◆ **PROBLEM DESCRIPTION**
From the line with "match l with" to the line with "ks ← mapM key", retype every line exactly, including those two, and leave out the rest of the data below.

[Stored items]
++++++++++++++++++++
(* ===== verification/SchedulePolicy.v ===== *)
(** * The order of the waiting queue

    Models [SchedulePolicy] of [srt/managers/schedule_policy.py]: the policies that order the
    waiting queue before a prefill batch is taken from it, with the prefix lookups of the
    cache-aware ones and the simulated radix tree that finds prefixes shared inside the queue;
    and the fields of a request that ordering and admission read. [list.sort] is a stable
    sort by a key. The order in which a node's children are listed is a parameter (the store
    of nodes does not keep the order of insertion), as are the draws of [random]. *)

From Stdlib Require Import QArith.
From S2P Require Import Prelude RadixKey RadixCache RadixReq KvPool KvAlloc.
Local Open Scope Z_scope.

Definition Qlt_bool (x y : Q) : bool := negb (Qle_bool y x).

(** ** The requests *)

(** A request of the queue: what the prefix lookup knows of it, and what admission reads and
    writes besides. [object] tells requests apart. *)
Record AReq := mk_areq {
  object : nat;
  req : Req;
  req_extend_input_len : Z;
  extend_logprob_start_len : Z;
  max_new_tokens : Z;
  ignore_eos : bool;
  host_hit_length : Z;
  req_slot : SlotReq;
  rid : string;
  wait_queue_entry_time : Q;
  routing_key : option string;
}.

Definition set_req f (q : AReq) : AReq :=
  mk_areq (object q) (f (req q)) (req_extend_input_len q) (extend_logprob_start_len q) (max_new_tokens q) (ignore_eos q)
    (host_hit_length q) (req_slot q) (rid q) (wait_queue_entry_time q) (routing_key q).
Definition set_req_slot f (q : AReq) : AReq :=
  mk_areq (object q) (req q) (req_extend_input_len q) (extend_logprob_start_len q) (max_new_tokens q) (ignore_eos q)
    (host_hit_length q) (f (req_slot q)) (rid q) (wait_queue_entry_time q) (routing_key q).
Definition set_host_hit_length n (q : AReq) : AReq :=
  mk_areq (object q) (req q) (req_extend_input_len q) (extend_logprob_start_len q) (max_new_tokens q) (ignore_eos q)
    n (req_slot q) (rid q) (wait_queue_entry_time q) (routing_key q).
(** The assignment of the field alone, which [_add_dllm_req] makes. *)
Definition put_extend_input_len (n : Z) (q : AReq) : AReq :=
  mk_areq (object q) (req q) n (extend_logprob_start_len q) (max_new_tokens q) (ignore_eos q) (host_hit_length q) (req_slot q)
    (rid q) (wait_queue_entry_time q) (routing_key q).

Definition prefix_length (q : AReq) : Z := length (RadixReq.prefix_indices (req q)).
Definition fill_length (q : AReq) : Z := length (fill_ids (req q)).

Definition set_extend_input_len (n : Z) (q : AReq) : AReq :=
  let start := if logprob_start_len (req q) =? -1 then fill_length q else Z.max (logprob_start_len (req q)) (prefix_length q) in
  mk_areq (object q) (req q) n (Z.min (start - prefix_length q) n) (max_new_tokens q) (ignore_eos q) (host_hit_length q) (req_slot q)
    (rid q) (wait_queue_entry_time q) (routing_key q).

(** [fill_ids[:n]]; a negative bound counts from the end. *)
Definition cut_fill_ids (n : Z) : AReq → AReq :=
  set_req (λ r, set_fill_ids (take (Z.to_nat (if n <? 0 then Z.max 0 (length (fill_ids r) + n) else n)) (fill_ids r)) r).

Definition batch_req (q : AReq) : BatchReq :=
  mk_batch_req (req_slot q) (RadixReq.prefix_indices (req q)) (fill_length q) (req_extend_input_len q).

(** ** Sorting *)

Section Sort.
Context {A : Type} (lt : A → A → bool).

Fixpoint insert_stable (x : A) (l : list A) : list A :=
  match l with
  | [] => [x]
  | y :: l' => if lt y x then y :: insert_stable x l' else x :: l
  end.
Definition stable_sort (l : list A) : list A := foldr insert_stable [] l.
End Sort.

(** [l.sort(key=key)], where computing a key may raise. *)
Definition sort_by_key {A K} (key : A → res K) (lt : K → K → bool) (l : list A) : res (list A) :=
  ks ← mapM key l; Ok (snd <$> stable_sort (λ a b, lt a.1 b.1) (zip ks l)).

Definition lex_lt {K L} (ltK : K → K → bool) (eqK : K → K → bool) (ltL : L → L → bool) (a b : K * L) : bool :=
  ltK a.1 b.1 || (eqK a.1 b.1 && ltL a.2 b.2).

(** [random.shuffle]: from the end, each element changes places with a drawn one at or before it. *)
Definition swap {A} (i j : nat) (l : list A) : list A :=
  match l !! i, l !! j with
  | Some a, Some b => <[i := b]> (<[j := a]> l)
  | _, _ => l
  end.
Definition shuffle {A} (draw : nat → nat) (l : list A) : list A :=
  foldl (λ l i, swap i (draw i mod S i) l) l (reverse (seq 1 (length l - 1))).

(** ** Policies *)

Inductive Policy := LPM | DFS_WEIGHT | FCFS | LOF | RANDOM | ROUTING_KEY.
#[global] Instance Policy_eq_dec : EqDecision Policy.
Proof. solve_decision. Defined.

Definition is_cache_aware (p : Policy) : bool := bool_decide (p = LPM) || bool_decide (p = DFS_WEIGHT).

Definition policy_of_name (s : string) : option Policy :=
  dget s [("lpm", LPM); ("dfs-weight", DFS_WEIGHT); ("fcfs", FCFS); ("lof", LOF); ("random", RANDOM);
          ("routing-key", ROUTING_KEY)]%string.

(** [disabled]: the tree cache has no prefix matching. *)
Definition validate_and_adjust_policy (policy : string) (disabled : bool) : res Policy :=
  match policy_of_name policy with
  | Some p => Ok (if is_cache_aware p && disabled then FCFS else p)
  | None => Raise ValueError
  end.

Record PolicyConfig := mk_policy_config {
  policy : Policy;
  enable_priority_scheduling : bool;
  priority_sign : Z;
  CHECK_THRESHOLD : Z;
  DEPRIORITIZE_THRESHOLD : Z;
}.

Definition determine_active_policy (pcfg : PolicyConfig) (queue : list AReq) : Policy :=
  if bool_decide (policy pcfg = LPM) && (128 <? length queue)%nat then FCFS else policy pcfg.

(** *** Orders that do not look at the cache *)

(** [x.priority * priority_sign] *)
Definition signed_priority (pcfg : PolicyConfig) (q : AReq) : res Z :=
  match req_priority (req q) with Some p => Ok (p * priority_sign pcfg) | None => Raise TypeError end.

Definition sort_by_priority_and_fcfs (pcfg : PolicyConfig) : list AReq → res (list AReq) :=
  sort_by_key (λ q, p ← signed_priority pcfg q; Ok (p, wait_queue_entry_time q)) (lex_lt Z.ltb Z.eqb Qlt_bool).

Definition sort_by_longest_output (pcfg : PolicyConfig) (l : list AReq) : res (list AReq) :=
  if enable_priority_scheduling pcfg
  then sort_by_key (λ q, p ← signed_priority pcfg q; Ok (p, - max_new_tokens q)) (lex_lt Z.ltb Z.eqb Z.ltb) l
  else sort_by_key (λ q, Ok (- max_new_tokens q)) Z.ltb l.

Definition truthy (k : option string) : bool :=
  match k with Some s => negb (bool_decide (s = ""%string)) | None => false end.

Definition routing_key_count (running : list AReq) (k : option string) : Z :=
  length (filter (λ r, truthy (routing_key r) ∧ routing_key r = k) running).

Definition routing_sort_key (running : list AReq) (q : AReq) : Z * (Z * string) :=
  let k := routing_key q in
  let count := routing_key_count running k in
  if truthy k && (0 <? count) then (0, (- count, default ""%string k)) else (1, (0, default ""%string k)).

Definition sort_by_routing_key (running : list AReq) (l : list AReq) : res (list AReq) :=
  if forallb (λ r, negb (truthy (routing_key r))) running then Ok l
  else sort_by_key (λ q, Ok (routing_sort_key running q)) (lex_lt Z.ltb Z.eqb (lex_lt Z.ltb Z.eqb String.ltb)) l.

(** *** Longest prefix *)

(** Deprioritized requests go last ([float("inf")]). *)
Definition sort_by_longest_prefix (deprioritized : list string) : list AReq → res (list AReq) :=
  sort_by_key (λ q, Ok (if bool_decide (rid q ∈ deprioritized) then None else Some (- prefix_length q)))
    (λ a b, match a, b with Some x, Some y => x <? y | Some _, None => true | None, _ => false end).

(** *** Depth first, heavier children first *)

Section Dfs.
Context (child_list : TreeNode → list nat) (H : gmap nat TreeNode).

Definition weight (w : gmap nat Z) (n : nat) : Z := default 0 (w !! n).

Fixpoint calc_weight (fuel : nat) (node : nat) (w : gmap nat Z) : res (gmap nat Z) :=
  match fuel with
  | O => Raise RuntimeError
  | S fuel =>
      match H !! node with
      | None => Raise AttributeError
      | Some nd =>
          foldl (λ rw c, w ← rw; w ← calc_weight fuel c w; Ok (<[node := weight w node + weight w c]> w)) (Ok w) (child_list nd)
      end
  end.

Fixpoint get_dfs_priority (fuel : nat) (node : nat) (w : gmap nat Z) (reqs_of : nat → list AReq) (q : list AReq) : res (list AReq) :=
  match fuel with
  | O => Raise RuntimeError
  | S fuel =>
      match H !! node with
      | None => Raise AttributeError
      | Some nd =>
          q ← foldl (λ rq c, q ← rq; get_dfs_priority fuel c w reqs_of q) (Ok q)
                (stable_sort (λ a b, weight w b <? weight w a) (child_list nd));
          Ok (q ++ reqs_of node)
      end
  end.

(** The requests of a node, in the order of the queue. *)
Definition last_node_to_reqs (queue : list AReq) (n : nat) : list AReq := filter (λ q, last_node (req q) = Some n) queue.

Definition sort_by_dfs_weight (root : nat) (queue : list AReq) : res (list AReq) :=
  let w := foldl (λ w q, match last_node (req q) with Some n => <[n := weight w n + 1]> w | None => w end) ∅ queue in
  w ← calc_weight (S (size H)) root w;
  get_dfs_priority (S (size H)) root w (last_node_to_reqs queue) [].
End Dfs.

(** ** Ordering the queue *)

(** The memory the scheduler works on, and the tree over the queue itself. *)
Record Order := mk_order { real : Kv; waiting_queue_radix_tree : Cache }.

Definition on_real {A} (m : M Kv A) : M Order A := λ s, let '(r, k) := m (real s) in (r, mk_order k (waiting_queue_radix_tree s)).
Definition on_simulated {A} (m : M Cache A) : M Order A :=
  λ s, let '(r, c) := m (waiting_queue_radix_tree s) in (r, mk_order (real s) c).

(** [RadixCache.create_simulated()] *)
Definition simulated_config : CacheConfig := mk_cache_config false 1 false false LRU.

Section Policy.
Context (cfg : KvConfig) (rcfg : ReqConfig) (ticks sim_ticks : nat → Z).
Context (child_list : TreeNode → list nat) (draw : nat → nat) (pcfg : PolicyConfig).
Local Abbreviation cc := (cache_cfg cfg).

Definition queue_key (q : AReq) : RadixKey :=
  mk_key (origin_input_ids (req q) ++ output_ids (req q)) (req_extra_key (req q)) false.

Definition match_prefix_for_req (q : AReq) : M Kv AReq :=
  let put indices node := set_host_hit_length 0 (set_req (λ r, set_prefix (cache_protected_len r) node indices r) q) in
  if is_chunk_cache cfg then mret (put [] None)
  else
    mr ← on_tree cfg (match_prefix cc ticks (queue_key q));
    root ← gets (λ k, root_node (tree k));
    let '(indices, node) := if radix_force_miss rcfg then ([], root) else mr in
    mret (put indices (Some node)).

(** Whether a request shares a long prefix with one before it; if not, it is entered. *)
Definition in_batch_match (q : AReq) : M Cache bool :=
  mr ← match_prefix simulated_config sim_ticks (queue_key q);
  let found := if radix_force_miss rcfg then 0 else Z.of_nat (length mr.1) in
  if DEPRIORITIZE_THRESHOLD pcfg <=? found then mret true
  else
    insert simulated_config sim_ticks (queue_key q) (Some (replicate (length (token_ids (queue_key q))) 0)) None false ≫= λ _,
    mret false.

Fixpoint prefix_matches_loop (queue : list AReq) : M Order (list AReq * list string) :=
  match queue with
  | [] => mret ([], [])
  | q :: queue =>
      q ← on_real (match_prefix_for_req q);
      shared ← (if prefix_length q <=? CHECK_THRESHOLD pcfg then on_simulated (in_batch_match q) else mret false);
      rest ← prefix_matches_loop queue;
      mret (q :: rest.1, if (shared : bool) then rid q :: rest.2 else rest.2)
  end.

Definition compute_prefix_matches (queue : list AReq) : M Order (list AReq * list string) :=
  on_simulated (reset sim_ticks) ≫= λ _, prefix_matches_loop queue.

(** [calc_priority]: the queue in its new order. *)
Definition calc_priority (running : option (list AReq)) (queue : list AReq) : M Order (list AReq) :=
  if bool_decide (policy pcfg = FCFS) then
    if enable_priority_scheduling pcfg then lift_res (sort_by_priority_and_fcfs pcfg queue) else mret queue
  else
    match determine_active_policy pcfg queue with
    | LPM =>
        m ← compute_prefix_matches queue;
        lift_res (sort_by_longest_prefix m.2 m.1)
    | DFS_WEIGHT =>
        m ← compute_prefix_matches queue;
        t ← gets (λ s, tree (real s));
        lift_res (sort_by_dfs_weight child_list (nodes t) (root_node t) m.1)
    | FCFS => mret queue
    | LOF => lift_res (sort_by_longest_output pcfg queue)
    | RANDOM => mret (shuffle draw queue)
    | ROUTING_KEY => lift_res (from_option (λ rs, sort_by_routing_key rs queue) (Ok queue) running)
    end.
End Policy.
++++++++++++++++++++
◆ **RESULT OF THE EXERCISE**
  match l with
  | [] => [x]
  | y :: l' => if lt y x then y :: insert_stable x l' else x :: l
  end.
Definition stable_sort (l : list A) : list A := foldr insert_stable [] l.
End Sort.

(** [l.sort(key=key)], where computing a key may raise. *)
Definition sort_by_key {A K} (key : A → res K) (lt : K → K → bool) (l : list A) : res (list A) :=
  ks ← mapM key l; Ok (snd <$> stable_sort (λ a b, lt a.1 b.1) (zip ks l)).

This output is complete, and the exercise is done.